As part of an heightened push in peace talks between the Houthis, the Yemeni government and Saudi Arabia, a series of prisoner exchanges organised by the Red Cross took place between the parties. On 14 April, Subaihi and Nasser were among the hundreds of prisoners released by the Houthis. Rajab was notably absent from the initial exchanges, leading to a delegation of senior tribesmen from Abyan, Shabwah and al-Bayda travelling to Sanaa to seek his release. On 30 April, the Houthis released Rajab after a ceremony in Sanaa, where then he was flown to his native Abyan. The Houthis said that he had not been included on the government's list of prisoners to be freed, but was released on the orders of group leader Abdul-Malik al-Houthi out of respect for the tribal delegation. This was denied by a Ministry of Interior official, who said that Rajab's release was discussed during negotiations but was rejected by the Houthis.
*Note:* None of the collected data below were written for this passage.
Lemma feed_chunk c rest out r :
  wf_chunk c ->
  feed_config (mkDecoder ReadSize r, chunk_text c +:+ rest, out) =
  feed_config (mkDecoder ReadSize 0, rest, out +:+ chunk_data c).
Proof.
  intros (Hne & Hm & He). unfold chunk_text. rewrite str_app_assoc. set (n := Z.of_nat (size (chunk_data c))) in *.
  set (l := hex n +:+ chunk_extension c). set (rest' := line (chunk_data c) +:+ rest).
  assert (0 < n)%Z as Hpos by (subst n; destruct (chunk_data c); cbn [String.length] in *; [done|lia]).
  assert (chunk_size l 0 false = Some (n, true)) as Hsize.
  { unfold l, hex. rewrite chunk_size_hex_digits; [by apply chunk_size_extension| |done|done].
    change (16 ^ Z.of_nat 16)%Z with (modulus 64). lia. }
  assert (find_char CR l = None) as Hl by (unfold l, hex; apply hex_digits_no_cr; [lia|apply He]).
  destruct (size_line l rest') as [Ht Hd].
  rewrite (feed_config_Again _ (mkDecoder ReadData n, rest', out)).
  2: { unfold decode_turn. cbn [cd_state]. rewrite find_crlf_line by done. rewrite Ht, Hd, Hsize.
       by rewrite (proj2 (Z.eqb_neq n 0)) by lia. }
  rewrite (feed_config_Again _ (mkDecoder ReadDataCrlf 0, CRLF +:+ rest, out +:+ chunk_data c)).
  2: { unfold decode_turn, rest', line. cbn [cd_state remaining]. rewrite str_app_assoc, size_app.
       rewrite Z.min_l by lia. unfold n. rewrite Nat2Z.id, Z.sub_diag, str_take_app_size, str_drop_app_size. done. }
  by apply feed_config_Again.
Qed.

Lemma feed_trailers trailers rest out r :
  Forall wf_trailer trailers ->
  feed_config (mkDecoder ReadTrailers r, foldr String.append CRLF (line <$> trailers) +:+ rest, out) =
  Some (Done, (mkDecoder ReadTrailers r, rest, out)).
Proof.
  induction 1 as [|t trailers [Hne Hcr] _ IH].
  { change (foldr String.append CRLF (line <$> [])) with (line EmptyString). apply feed_config_Return.
    unfold decode_turn. cbn [cd_state]. rewrite find_crlf_line by done.
    by destruct (size_line EmptyString rest) as [_ ->]. }
  rewrite fmap_cons. cbn [foldr]. rewrite str_app_assoc. rewrite <- IH. apply feed_config_Again.
  unfold decode_turn. cbn [cd_state]. rewrite find_crlf_line by done.
  match goal with |- context [line t +:+ ?s] => destruct (size_line t s) as [_ ->] end.
  by destruct t.
Qed.

Lemma feed_body chunks trailers rest out r :
  Forall wf_chunk chunks -> Forall wf_trailer trailers ->
  exists d, feed_config (mkDecoder ReadSize r, body_text chunks trailers +:+ rest, out) =
            Some (Done, (d, rest, out +:+ payload chunks)).
Proof.
  intros Hc Ht. revert out r. induction Hc as [|c chunks Hc _ IH]; intros out r.
  - exists (mkDecoder ReadTrailers r). change (payload []) with EmptyString. rewrite str_app_nil_r.
    rewrite <- (feed_trailers trailers rest out r Ht). apply feed_config_Again.
    unfold body_text. rewrite fmap_nil. cbn [foldr]. rewrite str_app_assoc. unfold decode_turn. cbn [cd_state].
    rewrite find_crlf_line by done.
    match goal with |- context [line "0" +:+ ?s] => destruct (size_line "0" s) as [-> ->] end. done.
  - unfold body_text, payload. rewrite !fmap_cons. cbn [foldr]. rewrite str_app_assoc, feed_chunk by done.
    destruct (IH (out +:+ chunk_data c) 0%Z) as [d Hd]. exists d. rewrite <- str_app_assoc. exact Hd.
Qed.

(** C28: the decoder turns what a chunking peer sends (any chunks, with their
    extensions and trailers) back into the payload, however the bytes are cut
    into reads, is done at the end of the body, and leaves the bytes after it. *)
Theorem chunked_roundtrip chunks trailers rest pieces :
  Forall wf_chunk chunks -> Forall wf_trailer trailers ->
  foldr String.append EmptyString pieces = body_text chunks trailers +:+ rest ->
  exists d left_ unread,
    decode_pieces pieces (new_decoder, EmptyString, EmptyString) = Some (Done, (d, left_, payload chunks), unread) /\
    left_ +:+ foldr String.append EmptyString unread = rest.
Proof.
  intros Hc Ht Hp. destruct (feed_body chunks trailers rest EmptyString 0%Z Hc Ht) as [d Hd].
  destruct (decode_pieces_spec pieces (new_decoder, EmptyString, EmptyString) Done
              (d, rest, EmptyString +:+ payload chunks)) as (c1 & unread & E & Hc1); [done|done| |].
  { rewrite Hp. exact Hd. }
  destruct c1 as [[d1 left_] out1]. injection Hc1 as <- -> ->. by exists d, left_, unread.
Qed.

Lemma chunked_roundtrip_witness :
  exists d left_ unread,
    decode_pieces ["6;x=1" +:+ String CR EmptyString; String LF "hello "; CRLF +:+ "2" +:+ CRLF +:+ "ab";
                   CRLF +:+ "0" +:+ CRLF +:+ CRLF +:+ "next"]
      (new_decoder, EmptyString, EmptyString) = Some (Done, (d, left_, "hello ab"), unread) /\
    left_ +:+ foldr String.append EmptyString unread = "next".
Proof.
  apply (chunked_roundtrip [mkChunk "hello " ";x=1"; mkChunk "ab" EmptyString] [] "next").
  - apply Forall_cons_2; [|apply Forall_cons_2; [|apply Forall_nil_2]].
    + split; [done|]. split; [reflexivity|]. split; [done|]. right. by eexists.
    + split; [done|]. split; [reflexivity|]. split; [done|]. by left.
  - apply Forall_nil_2.
  - reflexivity.
Defined.

(** [feed] always comes back, and decoding the bytes in two parts is
    decoding them at once: after the first part, either more is needed and the
    rest continues from there, or the answer stands and the rest is untouched. *)
Lemma feed_incremental d buffer more out :
  exists s d' buffer' out', feed d buffer out = Some (s, (d', buffer', out')) /\
    feed d (buffer +:+ more) out =
      match s with
      | NeedMore => feed d' (buffer' +:+ more) out'
      | _ => Some (s, (d', buffer' +:+ more, out'))
      end.
Proof.
  unfold feed. destruct (run_turns_total _ (d, buffer, out) (le_n _)) as [[s [[d' buffer'] out']] Hr].
  exists s, d', buffer', out'. split; [exact Hr|].
  pose proof (feed_config_bytes more (d, buffer, out)) as H.
  unfold feed_config in H at 2. rewrite Hr in H. by destruct s.
Qed.
Lemma find_two_newlines ls : Forall head_line ls -> str_find two_newlines (head_text ls) = None.
Proof.
  induction 1 as [|l ls [Hl [Hlf Hcr]] Hls IH]; [done|]. cbn [head_text foldr]. fold (head_text ls).
  unfold line. rewrite !str_app_assoc. change two_newlines with (String LF (String LF EmptyString)).
  rewrite str_find_skip by done. change (String LF (String LF EmptyString)) with two_newlines.
  rewrite find_two_newlines_step, IH; [done|].
  destruct Hls as [|l' ls [Hl' [Hlf' _]] _]; [done|]. cbn [head_text foldr]. unfold line.
  rewrite !str_app_assoc. by apply starts_with_app.
Qed.

(** The head ends where it ends; a prefix of it is incomplete. *)
Lemma head_end_text ls s : ls <> [] -> Forall head_line ls -> head_end (head_text ls +:+ s) = Some (size (head_text ls)).
Proof.
  intros Hne Hls. unfold head_end. change (CRLF +:+ CRLF) with blank_line. rewrite find_blank_line by done.
  pose proof (find_blank_line ls EmptyString Hne Hls) as H. apply str_find_Some in H as [H _].
  rewrite str_app_nil_r in H. change (size blank_line) with 4 in H. f_equal. lia.
Qed.

Lemma head_end_prefix ls a b :
  ls <> [] -> Forall head_line ls -> head_text ls = a +:+ b -> b <> EmptyString -> head_end a = None.
Proof.
  intros Hne Hls E Hb. assert (size a < size (head_text ls)) as Hlt.
  { rewrite E, size_app. destruct b; [done|]. cbn. lia. }
  unfold head_end. change (CRLF +:+ CRLF) with blank_line. change (String LF (String LF EmptyString)) with two_newlines.
  destruct (str_find blank_line a) as [n|] eqn:E1.
  - pose proof (find_blank_line ls EmptyString Hne Hls) as H. rewrite str_app_nil_r in H.
    apply str_find_Some in E1 as Hs. destruct Hs as [Hs _]. change (size blank_line) with 4 in Hs.
    pose proof (str_find_app_l _ _ b _ E1) as H2. rewrite <- E, H in H2. injection H2 as H2. lia.
  - destruct (str_find two_newlines a) as [n|] eqn:E2; [|done].
    pose proof (str_find_app_l _ _ b _ E2) as H2. rewrite <- E, find_two_newlines in H2 by done. done.
Qed.

Lemma str_back_app s c : str_back (s +:+ String c EmptyString) = Some c.
Proof. induction s as [|d s IH]; [done|]. cbn. destruct s; [done|exact IH]. Qed.

Lemma pop_back_app s c : pop_back (s +:+ String c EmptyString) = s.
Proof.
  induction s as [|d s IH]; [done|]. change (String d s +:+ ?t) with (String d (s +:+ t)). cbn [pop_back].
  rewrite IH. by destruct s.
Qed.
(** A client that opens a stream without asking to resume gets nothing
    that was handed to an earlier stream: of any two streams, the ids of the
    earlier one are below the ids of the later, unless that one asked for a
    position itself. *)
Theorem fresh_streams_disjoint replay retry ops i j si sj it it' :
  (Z.of_nat (length ops) + 2 < modulus 64)%Z ->
  let sys := run_ops ops (start replay retry) in
  sys_streams sys !! i = Some si -> sys_streams sys !! j = Some sj -> i < j -> st_fresh sj = true ->
  it ∈ st_written si ++ st_unsent si -> it' ∈ st_written sj ++ st_unsent sj -> (it_id it < it_id it')%Z.
Proof.
  intros Hb sys Hi Hj Hlt Hf Hit Hit'. destruct (run_ops_ok replay retry ops Hb) as ([Hc Hst] & Ho & _).
  fold sys in Hc, Hst, Ho. pose proof (oo_fresh _ Ho i j si sj it Hi Hj Hlt Hf Hit).
  rewrite Forall_lookup in Hst. destruct (Hst _ _ Hj) as [Hw _ _ _]. rewrite Hw in Hit'.
  apply list_elem_of_filter in Hit' as [[Hw' _] _]. lia.
Qed.

Lemma fresh_streams_disjoint_witness : (1 < 2)%Z.
Proof.
  apply (fresh_streams_disjoint 4 3000
           [Enqueue "a"; Attach EmptyString; Turn 0; Enqueue "b"; Attach EmptyString; Turn 1] 0 1
           (mkStream true true 1 1 1 2 [mkItem 1 "a"] [] []) (mkStream true true 2 2 2 3 [mkItem 2 "b"] [] [])
           (mkItem 1 "a") (mkItem 2 "b")).
  - reflexivity.
  - vm_compute. reflexivity.
  - vm_compute. reflexivity.
  - apply Nat.lt_0_1.
  - reflexivity.
  - apply list_elem_of_singleton. reflexivity.
  - apply list_elem_of_singleton. reflexivity.
Defined.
Analysts believed the move to be a ploy by the Houthis in order to garner a better reputation from the tribes of southern Yemen in order to capitalize on dissatisfaction with the government.

== Post-release ==
In April 2024, Rajab was awarded the September 26 Medal and was ceremoniously promoted to Lieutenant General by Presidential Leadership Council head Rashad al-Alimi.

Rajab condemned the 28 August 2025 Israeli attacks on Yemen, which killed several ministers from the Houthi-led government, writing in a Twitter statement: "Anyone who rejoices over what happened in Sana'a must review his faith and Yemeni identity." The message was noted by Jacobin as being "far more in tune with popular perceptions" than the more muted response from the internationally-recognized government.